7"-Bildschirm und Android-Betriebssystem

„One Laptop per Child“ zeigt erstes „XO Tablet“

Die Non-Profit-Organisation „One Laptop per Child“ (OLPC), die von vielen bekannten Unternehmen sowie von den Vereinten Nationen unterstützt wird, macht mit ihren günstigen Geräten wie dem XO-1, auch als „100-Dollar-Laptop“ bekannt, seit mehreren Jahren auf sich aufmerksam.
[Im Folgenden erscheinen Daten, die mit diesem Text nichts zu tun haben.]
(** X25. Listing the remote database follows the cursor protocol. The
    queries sent are a chain of exchanges with the sink: the first query
    carries no cursor; every further query carries the cursor of the
    response before it, which is not empty, and is only sent after a
    response with status 200 that says there is more, so that only the last
    query of a listing can have failed. The pages returned are those of the
    responses with status 200, in order: when the last query fails, the
    pages gathered so far are returned without any error. *)
Theorem listing_follows_cursor_protocol {Remote : Type} (api : SinkApi Remote)
    (fuel : nat) (token db : string) (pages : list Page)
    (w w' : World Remote)
    (Hlist : query_database_pages api fuel token db w = Some (pages, w')) :
  exists xs,
    trace w' = trace w ++ List.map query_event xs
    /\ chained None xs
    /\ answered api token db xs (remote w) (remote w')
    /\ pages = gathered xs
    /\ (length xs <= fuel)%nat
    /\ exists st rest,
         List.map query_event xs = EvQuery None st :: rest
         /\ Forall (fun e => is_follow_up e = true) rest
         /\ Forall (fun e => is_accepted_query e = true)
              (removelast (EvQuery None st :: rest)).
Proof.
  unfold query_database_pages in Hlist.
  pose proof (query_loop_protocol _ _ _ _ _ _ _ _ _ Hlist)
    as (st & rest & Htr0 & Hfollow & Hacc & _).
  apply query_loop_exchanges in Hlist
    as (xs & Htr & Hch & Hans & Hpages & Hlen).
  exists xs. split; [exact Htr|]. split; [exact Hch|].
  split; [exact Hans|]. split; [exact Hpages|]. split; [exact Hlen|].
  exists st, rest. split; [|split; assumption].
  rewrite Htr in Htr0. apply app_inv_head in Htr0. exact Htr0.
Qed.
Section Binary64Values.
Import ProgressBar.
Open Scope Z_scope.

(** A valid float with a positive exponent is at least [2^prec]. *)
Lemma valid_positive_exponent (m : positive) (e : Z) :
  valid_binary prec emax (S754_finite false m e) = true ->
  0 < e -> 2 ^ prec <= Zpos m * 2 ^ e.
Proof.
  cbn [valid_binary]. unfold bounded, canonical_mantissa. intros H He.
  apply andb_prop in H as [H _]. apply Z.eqb_eq in H.
  rewrite fexp_eq in H.
  destruct (digits2_bounds m) as [Hlo _].
  assert (Hd : Zpos (digits2_pos m) = 53) by lia.
  rewrite Hd in Hlo. change (2 ^ (53 - 1)) with 4503599627370496 in Hlo.
  change (2 ^ prec) with (4503599627370496 * 2).
  assert (2 <= 2 ^ e).
  { change 2 with (2 ^ 1) at 1. apply Z.pow_le_mono_r; lia. }
  nia.
Qed.

(** A float with an exponent that is not positive, as a fraction. *)
Lemma value_fraction (m : positive) (e : Z) :
  e <= 0 ->
  exists d : positive,
    value (S754_finite false m e) = Zpos m # d /\ Zpos d = 2 ^ (- e).
Proof.
  intros He. destruct e as [| p | p]; try lia; cbn [value].
  - exists 1%positive. split; reflexivity.
  - exists (2 ^ p)%positive. split; [reflexivity |].
    change (- Zneg p) with (Zpos p). apply Pos2Z.inj_pow.
Qed.

Lemma value_large (m : positive) (e : Z) :
  0 < e -> value (S754_finite false m e) = inject_Z (Zpos m * 2 ^ e).
Proof. intros He. destruct e as [| p | p]; try lia. reflexivity. Qed.

Lemma Qfloor_scaled (L n : Z) (d : positive) :
  Qfloor (inject_Z L * (n # d) / 100) = (L * n) / (100 * Zpos d).
Proof.
  unfold Qfloor, Qdiv, Qmult, Qinv, inject_Z. cbn [Qnum Qden].
  f_equal; lia.
Qed.

End Binary64Values.

Section ProgressBarFacts.
Import ProgressBar.
Open Scope Q_scope.

(** A float with the sign bit set is below zero. *)
Lemma value_negative (m : positive) (e : Z) :
  ~ 0 <= value (S754_finite true m e).
Proof.
  destruct e as [| p | p]; cbn [value]; unfold Qle, Qopp, inject_Z;
    cbn [Qnum Qden]; intros H.
  - lia.
  - assert (0 < 2 ^ Zpos p)%Z by (apply pow2_pos; lia). nia.
  - lia.
Qed.

Lemma filled_length_zero_length (p : spec_float) :
  is_finite p = true -> filled_length p 0 = Ok 0%Z.
Proof. destruct p; [reflexivity | discriminate | discriminate | reflexivity]. Qed.

Lemma filled_length_zero_percent (s : bool) (L : Z) :
  (0 < L < 2 ^ prec)%Z -> filled_length (S754_zero s) L = Ok 0%Z.
Proof.
  intros HL. unfold filled_length, float_of_int.
  destruct (@nearest_float_exact L HL) as (m & e & -> & _ & _).
  destruct s; reflexivity.
Qed.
Doch nun stellt die Organisation auf der diesjährigen CES ihr erstes, für den US-amerikanischen Markt bestimmtes Tablet vor, welches von Sakar International in Lizenz unter dem Markennamen Vivitar produziert wird und die Bezeichnung „XO Tablet“ trägt. Das Tablet bietet dem Anwender ein 7-Zoll-Display mit einer Auflösung von 1.024 × 600 Pixel, einen Dual-Core-Prozessor von Marvell sowie einen 512 Megabyte großen Arbeitsspeicher.

OLPC XO Tablet
OLPC XO Tablet (Bild: OLPC)

Für die eigenen Dateien stellt das Tablet vier Gigabyte zur Verfügung, wobei die Speicherkapazität mittels des vorhandenen microSD-Kartenslots problemlos erweitert werden kann. Als Stromquelle dient ein nicht näher bekannter Akku, welcher bei niedrigem Ladestand, wie das Laptop der Organisation, ebenfalls mit einer Handkurbel wieder aufgeladen werden kann.
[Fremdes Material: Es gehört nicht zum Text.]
(** *** The cells that the reader hands over as texts *)

(** The script works on what [pd.read_excel] (line 378) makes of the
    worksheet. The reader replaces a cell that holds one of its marks of a
    missing value by [NaN], and turns a column into numbers or booleans when
    every cell of the column reads as one. The records of this development
    are the cells that are handed over as the texts they hold; the
    conditions below are sufficient for that. *)

(** The default marks of a missing value, the empty cell included. *)
Definition na_values : list string :=
  ["-1.#IND"; "1.#QNAN"; "1.#IND"; "-1.#QNAN"; "#N/A N/A"; "#N/A"; "N/A";
   "n/a"; "NA"; "<NA>"; "#NA"; "NULL"; "null"; "NaN"; "-NaN"; "nan"; "-nan";
   "None"; ""].

(** A text that cannot read as a number or a boolean: it starts with a
    letter and does not start like [inf], [nan], [true] or [false], in any
    letter case. *)
Definition reads_as_text (s : string) : bool :=
  match s with
  | String c _ =>
      is_alpha c
      && negb (existsb (fun w => String.prefix w (lower s))
                       ["inf"; "nan"; "true"; "false"])
  | "" => false
  end.

(** A column that is handed over as texts: no cell is a mark of a missing
    value, and some cell cannot read as a number or a boolean, unless the
    column is empty. *)
Definition text_column (cells : list string) : bool :=
  forallb (fun s => negb (bool_decide (s ∈ na_values))) cells
  && (match cells with [] => true | _ => existsb reads_as_text cells end).

(** A table whose three columns are handed over as texts. *)
Definition text_table (records : list WellRecord) : bool :=
  text_column (Well <$> records)
  && text_column (Content <$> records)
  && text_column (Sample <$> records).

(** ** The rest of the conversion *)

(** [re.sub(pattern, repl, s)] for a pattern that is one character class and
    a replacement without backreference. *)
Fixpoint re_sub_class (p : ascii → bool) (repl : string) (s : string)
    : string :=
  match s with
  | "" => ""
  | String c s' =>
      if p c then repl +:+ re_sub_class p repl s'
      else String c (re_sub_class p repl s')
  end.

(** A pattern made of classes taken once each. *)
Definition ones (ps : list (ascii → bool)) : Re.regex :=
  (fun p => Re.Atom p Re.One) <$> ps.

(** [[0-9]{4}-[0-9]{2}-[0-9]{2}] *)
Definition regex_date : Re.regex :=
  ones [is_digit; is_digit; is_digit; is_digit; lit "-";
        is_digit; is_digit; lit "-"; is_digit; is_digit].

(** [ [0-9]{2}-[0-9]{2}-[0-9]{2}], with its leading space *)
Definition regex_time : Re.regex :=
  ones [lit " "; is_digit; is_digit; lit "-";
        is_digit; is_digit; lit "-"; is_digit; is_digit].

(** [re.search(re, s).group(0)], [None] without a match. *)
Definition group0 (re : Re.regex) (s : string) : option string :=
  string_of_list_ascii <$> Re.search re (chars s).

(** [created_dt['date']] and [created_dt['time']] for the file [tbl]. *)
Definition created_date (tbl : string) : option string :=
  re_sub_class (lit "-") "/" <$> group0 regex_date tbl.

Definition created_time (tbl : string) : option string :=
  re_sub_class (lit "-") ":" <$> group0 regex_time tbl.

(** [d[k]], [None] for a KeyError. *)
Fixpoint dict_get {V} (d : dict V) (k : string) : option V :=
  match d with
  | [] => None
  | (k', v) :: d' => if bool_decide (k' = k) then Some v else dict_get d' k
  end.

(** The number of characters of class [p] in [s]. *)
Fixpoint count_chars (p : ascii → bool) (s : string) : nat :=
  match s with
  | "" => 0
  | String c s' => ((if p c then 1 else 0) + count_chars p s')%nat
  end.

(** The pattern and the colors of one entry of the key [highlight], when the
    entry unpacks into three values. *)
Definition highlight_entry (hlgt : string) : option (string * colors) :=
  match split_semicolon hlgt with
  | [val_to_be_colored; bkg_clr; txt_clr] =>
      Some (val_to_be_colored,
            {| background_color := bkg_clr; text_color := txt_clr |})
  | _ => None
  end.

(** The dict after the entries [es] have been set in turn. *)
Definition set_all (d : dict colors) (es : list (string * colors))
    : dict colors :=
  foldl (fun d e => dict_set d e.1 e.2) d es.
Des Weiteren kann der Nutzer neben zwei Kameras auch auf jeweils einen HDMI- und Micro-USB-Anschluss zurückgreifen. Beim Betriebssystem setzt OLPC auf Android mit einer speziellen Benutzeroberfläche. Android wurde zudem um ein Software-Paket erweitert, in dem unter anderem eine Reihe von Bildungs-Programmen und Jugendschutz-Funktionen enthalten sind. Weitere Programme können jedoch problemlos installiert werden. Die Kinder, die die Geräte nutzen, sollen auch dazu animiert werden, mit entsprechend angepassten Entwicklungs-Tools eigene Programme zu programmieren.

OLPC XO Tablet
OLPC XO Tablet
OLPC XO Tablet
OLPC XO Tablet
Bilder: theverge.com

Neben dem neuen Gerät scheint die Organisation auch an ihrer Produktpolitik gearbeitet zu haben: Während die Initiative bisher mit bestimmten Herstellern zusammenarbeitete und versuchte, dass diese über entsprechend hohe Stückzahlen einen niedrigen Preis berechnen können, wird jetzt ein anderes Konzept verfolgt. Für die Fertigung der Geräte sollen nun jeweils Lizenzen an Hersteller vergeben werden, die möglichst im entsprechenden Land tätig sind. Die Tablets sollen stets als „XO Tablet“ unter dem Markennamen des jeweiligen Herstellers verkauft werden.

Im konkreten Fall ist geplant, das Vivitar XO Tablet im Laufe dieses Jahres in ausgewählten Walmart-Geschäften und im Online-Shop der Handelskette anzubieten. Der Preis für das Gerät ist zu diesem Zeitpunkt jedoch noch nicht bekannt.